Segment Start: Data listing
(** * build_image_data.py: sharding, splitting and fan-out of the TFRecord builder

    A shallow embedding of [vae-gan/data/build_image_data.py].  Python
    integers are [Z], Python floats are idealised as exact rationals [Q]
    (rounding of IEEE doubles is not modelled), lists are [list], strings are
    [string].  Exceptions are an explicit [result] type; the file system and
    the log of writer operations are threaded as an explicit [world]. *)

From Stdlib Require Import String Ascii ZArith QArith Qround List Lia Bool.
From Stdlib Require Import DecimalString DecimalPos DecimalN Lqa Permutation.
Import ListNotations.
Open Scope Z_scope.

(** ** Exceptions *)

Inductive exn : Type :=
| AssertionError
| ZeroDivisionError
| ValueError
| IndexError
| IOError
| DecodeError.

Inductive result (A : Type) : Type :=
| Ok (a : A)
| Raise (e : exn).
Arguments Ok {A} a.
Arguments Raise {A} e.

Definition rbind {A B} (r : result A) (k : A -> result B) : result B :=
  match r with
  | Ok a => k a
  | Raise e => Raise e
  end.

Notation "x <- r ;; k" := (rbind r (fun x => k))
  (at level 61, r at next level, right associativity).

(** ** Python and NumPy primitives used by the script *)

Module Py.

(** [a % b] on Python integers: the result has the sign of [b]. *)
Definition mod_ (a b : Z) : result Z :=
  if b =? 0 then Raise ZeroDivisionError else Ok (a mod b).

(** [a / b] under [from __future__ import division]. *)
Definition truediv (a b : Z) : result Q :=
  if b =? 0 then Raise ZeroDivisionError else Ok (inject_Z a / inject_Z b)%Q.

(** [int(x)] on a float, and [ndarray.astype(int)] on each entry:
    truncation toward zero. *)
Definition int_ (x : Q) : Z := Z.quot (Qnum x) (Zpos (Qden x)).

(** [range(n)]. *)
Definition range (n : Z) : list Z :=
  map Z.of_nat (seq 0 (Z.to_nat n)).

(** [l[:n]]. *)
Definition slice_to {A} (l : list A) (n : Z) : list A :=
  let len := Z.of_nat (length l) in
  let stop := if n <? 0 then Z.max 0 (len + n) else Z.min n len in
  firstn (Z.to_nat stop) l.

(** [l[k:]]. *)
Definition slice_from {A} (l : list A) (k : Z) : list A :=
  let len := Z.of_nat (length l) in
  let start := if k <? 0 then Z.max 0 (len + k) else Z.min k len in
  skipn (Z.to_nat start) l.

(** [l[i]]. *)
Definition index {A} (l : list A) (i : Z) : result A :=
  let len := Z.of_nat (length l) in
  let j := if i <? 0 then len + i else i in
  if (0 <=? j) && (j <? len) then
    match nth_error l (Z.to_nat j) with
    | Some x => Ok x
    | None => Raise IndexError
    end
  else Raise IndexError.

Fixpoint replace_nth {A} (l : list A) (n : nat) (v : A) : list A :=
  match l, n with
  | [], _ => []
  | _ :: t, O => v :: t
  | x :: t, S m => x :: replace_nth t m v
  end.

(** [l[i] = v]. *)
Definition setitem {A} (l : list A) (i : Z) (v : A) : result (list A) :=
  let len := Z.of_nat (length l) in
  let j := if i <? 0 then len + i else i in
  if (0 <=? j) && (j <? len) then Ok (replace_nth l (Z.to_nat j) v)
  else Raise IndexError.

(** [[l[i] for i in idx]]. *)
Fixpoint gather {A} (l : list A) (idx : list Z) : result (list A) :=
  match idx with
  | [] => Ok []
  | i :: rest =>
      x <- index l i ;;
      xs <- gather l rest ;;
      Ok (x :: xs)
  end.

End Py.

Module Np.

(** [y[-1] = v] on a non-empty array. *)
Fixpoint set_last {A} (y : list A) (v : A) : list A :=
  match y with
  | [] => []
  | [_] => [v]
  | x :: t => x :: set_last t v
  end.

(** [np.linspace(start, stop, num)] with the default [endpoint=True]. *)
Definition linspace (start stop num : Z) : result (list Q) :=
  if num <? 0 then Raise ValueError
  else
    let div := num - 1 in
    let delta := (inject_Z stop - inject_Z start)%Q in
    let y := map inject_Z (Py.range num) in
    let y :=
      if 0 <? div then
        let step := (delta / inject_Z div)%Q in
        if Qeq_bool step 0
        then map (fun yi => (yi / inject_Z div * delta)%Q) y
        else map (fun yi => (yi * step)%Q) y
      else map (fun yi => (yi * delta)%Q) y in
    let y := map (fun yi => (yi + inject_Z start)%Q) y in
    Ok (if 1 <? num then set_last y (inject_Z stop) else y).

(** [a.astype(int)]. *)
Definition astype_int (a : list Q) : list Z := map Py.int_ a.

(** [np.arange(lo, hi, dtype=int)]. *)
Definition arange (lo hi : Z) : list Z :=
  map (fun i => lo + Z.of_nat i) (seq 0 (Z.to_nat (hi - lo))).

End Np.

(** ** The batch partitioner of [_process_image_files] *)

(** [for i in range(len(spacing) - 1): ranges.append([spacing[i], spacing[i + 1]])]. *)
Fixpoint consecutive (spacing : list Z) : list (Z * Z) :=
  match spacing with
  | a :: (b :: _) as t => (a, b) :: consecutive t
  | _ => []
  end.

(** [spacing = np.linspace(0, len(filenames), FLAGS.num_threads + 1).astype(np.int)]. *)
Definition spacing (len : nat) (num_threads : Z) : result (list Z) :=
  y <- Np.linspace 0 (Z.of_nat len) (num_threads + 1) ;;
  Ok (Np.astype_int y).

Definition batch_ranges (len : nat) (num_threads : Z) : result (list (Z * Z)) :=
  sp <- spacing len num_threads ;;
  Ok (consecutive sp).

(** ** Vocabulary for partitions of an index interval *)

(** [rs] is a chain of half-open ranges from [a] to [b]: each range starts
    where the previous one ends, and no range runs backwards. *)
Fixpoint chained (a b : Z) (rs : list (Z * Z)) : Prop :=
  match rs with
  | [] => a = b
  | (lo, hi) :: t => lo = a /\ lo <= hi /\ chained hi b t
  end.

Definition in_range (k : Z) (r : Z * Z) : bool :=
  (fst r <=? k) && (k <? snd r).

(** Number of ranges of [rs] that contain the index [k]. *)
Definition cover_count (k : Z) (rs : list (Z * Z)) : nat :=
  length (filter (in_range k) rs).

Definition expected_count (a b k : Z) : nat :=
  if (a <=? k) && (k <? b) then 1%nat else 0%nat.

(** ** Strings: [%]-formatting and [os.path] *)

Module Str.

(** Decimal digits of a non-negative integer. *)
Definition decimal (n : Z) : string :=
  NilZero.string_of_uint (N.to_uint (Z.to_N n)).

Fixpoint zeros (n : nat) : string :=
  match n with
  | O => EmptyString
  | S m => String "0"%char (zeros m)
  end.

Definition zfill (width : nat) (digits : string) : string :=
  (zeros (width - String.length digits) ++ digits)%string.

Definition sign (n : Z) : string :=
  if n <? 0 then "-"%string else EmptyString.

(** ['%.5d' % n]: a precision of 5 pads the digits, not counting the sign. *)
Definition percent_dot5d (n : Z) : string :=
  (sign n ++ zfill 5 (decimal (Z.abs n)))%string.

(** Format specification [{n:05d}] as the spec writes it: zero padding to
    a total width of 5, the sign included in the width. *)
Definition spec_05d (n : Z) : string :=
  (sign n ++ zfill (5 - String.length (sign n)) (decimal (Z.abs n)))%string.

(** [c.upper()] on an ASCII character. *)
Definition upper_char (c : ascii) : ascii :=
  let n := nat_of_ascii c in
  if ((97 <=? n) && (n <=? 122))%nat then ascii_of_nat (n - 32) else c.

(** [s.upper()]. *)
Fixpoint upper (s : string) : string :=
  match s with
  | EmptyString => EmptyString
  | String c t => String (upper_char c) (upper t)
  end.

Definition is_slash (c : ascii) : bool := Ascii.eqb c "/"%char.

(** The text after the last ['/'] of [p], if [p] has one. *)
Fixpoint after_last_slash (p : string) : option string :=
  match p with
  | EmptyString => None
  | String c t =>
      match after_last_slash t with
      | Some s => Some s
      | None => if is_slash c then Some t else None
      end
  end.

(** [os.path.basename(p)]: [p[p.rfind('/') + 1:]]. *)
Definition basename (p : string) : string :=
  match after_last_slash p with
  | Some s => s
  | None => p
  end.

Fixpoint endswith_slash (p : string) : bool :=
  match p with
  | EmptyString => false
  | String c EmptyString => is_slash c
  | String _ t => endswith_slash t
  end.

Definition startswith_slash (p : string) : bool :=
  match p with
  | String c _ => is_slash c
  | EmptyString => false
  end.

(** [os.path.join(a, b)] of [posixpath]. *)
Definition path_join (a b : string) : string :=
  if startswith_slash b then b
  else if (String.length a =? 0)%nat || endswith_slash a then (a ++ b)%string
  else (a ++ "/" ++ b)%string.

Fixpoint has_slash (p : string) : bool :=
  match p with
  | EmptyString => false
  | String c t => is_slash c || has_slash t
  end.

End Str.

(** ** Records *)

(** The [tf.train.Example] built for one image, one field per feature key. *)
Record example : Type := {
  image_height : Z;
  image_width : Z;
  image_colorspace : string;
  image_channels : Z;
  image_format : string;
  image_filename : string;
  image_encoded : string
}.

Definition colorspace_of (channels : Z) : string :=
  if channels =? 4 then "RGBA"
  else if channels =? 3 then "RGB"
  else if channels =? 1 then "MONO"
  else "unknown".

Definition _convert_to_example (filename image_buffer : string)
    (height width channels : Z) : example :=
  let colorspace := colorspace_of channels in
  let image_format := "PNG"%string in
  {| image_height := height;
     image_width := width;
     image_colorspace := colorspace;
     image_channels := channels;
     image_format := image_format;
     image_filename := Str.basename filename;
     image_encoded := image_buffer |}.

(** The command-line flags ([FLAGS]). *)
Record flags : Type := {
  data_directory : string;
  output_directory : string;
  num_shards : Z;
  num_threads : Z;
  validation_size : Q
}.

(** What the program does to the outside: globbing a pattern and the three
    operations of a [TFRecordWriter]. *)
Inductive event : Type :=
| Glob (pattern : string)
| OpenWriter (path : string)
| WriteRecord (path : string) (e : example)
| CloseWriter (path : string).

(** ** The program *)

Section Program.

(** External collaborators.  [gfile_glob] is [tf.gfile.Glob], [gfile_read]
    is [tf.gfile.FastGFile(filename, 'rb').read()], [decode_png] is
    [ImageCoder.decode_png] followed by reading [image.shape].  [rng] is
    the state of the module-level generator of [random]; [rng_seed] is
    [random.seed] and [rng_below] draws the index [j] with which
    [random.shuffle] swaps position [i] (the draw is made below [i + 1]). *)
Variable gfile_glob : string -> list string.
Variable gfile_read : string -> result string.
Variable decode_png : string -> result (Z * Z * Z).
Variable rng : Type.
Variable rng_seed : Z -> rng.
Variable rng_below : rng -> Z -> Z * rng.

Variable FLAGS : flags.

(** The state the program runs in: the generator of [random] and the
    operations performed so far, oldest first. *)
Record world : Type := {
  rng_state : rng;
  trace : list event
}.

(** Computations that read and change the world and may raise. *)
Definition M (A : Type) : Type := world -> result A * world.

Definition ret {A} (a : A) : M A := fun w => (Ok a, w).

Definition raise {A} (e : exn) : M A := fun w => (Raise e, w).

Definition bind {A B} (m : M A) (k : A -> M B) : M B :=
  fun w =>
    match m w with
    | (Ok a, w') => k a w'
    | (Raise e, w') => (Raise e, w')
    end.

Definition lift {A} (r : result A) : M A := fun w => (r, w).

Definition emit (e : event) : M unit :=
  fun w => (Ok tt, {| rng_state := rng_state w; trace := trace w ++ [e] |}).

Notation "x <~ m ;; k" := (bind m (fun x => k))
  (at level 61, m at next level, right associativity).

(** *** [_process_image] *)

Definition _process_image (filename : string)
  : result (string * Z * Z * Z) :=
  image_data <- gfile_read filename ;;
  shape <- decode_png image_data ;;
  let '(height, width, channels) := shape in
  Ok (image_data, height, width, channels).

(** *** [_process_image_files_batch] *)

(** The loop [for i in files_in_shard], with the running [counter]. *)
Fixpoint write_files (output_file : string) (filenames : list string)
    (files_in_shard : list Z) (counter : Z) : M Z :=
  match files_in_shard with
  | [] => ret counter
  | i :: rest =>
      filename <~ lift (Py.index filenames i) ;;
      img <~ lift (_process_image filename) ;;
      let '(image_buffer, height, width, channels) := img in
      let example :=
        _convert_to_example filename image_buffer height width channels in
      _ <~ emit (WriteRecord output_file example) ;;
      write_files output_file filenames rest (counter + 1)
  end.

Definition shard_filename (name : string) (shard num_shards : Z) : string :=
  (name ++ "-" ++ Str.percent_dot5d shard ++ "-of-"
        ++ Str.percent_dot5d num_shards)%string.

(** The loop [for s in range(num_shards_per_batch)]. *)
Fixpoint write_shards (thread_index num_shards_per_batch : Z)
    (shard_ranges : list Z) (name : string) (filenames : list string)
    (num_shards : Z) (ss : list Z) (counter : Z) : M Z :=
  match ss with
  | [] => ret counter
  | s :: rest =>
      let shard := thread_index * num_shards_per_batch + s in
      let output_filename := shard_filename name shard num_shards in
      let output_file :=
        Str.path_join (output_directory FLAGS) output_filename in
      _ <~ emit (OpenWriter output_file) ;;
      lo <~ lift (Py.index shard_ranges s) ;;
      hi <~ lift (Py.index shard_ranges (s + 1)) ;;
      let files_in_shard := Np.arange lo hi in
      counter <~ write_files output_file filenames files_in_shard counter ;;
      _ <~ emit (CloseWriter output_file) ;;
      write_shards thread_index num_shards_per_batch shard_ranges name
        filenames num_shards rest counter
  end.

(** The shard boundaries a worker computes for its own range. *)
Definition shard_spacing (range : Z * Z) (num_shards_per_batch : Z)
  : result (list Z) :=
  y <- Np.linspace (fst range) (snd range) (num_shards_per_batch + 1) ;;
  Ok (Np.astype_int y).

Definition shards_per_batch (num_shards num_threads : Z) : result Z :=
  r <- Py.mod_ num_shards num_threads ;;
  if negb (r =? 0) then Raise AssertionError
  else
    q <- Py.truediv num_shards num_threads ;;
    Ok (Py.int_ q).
Segment End: Data listing
● What is required: Using the listing, say how many lines include the word "filenames", and add nothing else.

● Exercise solution: 7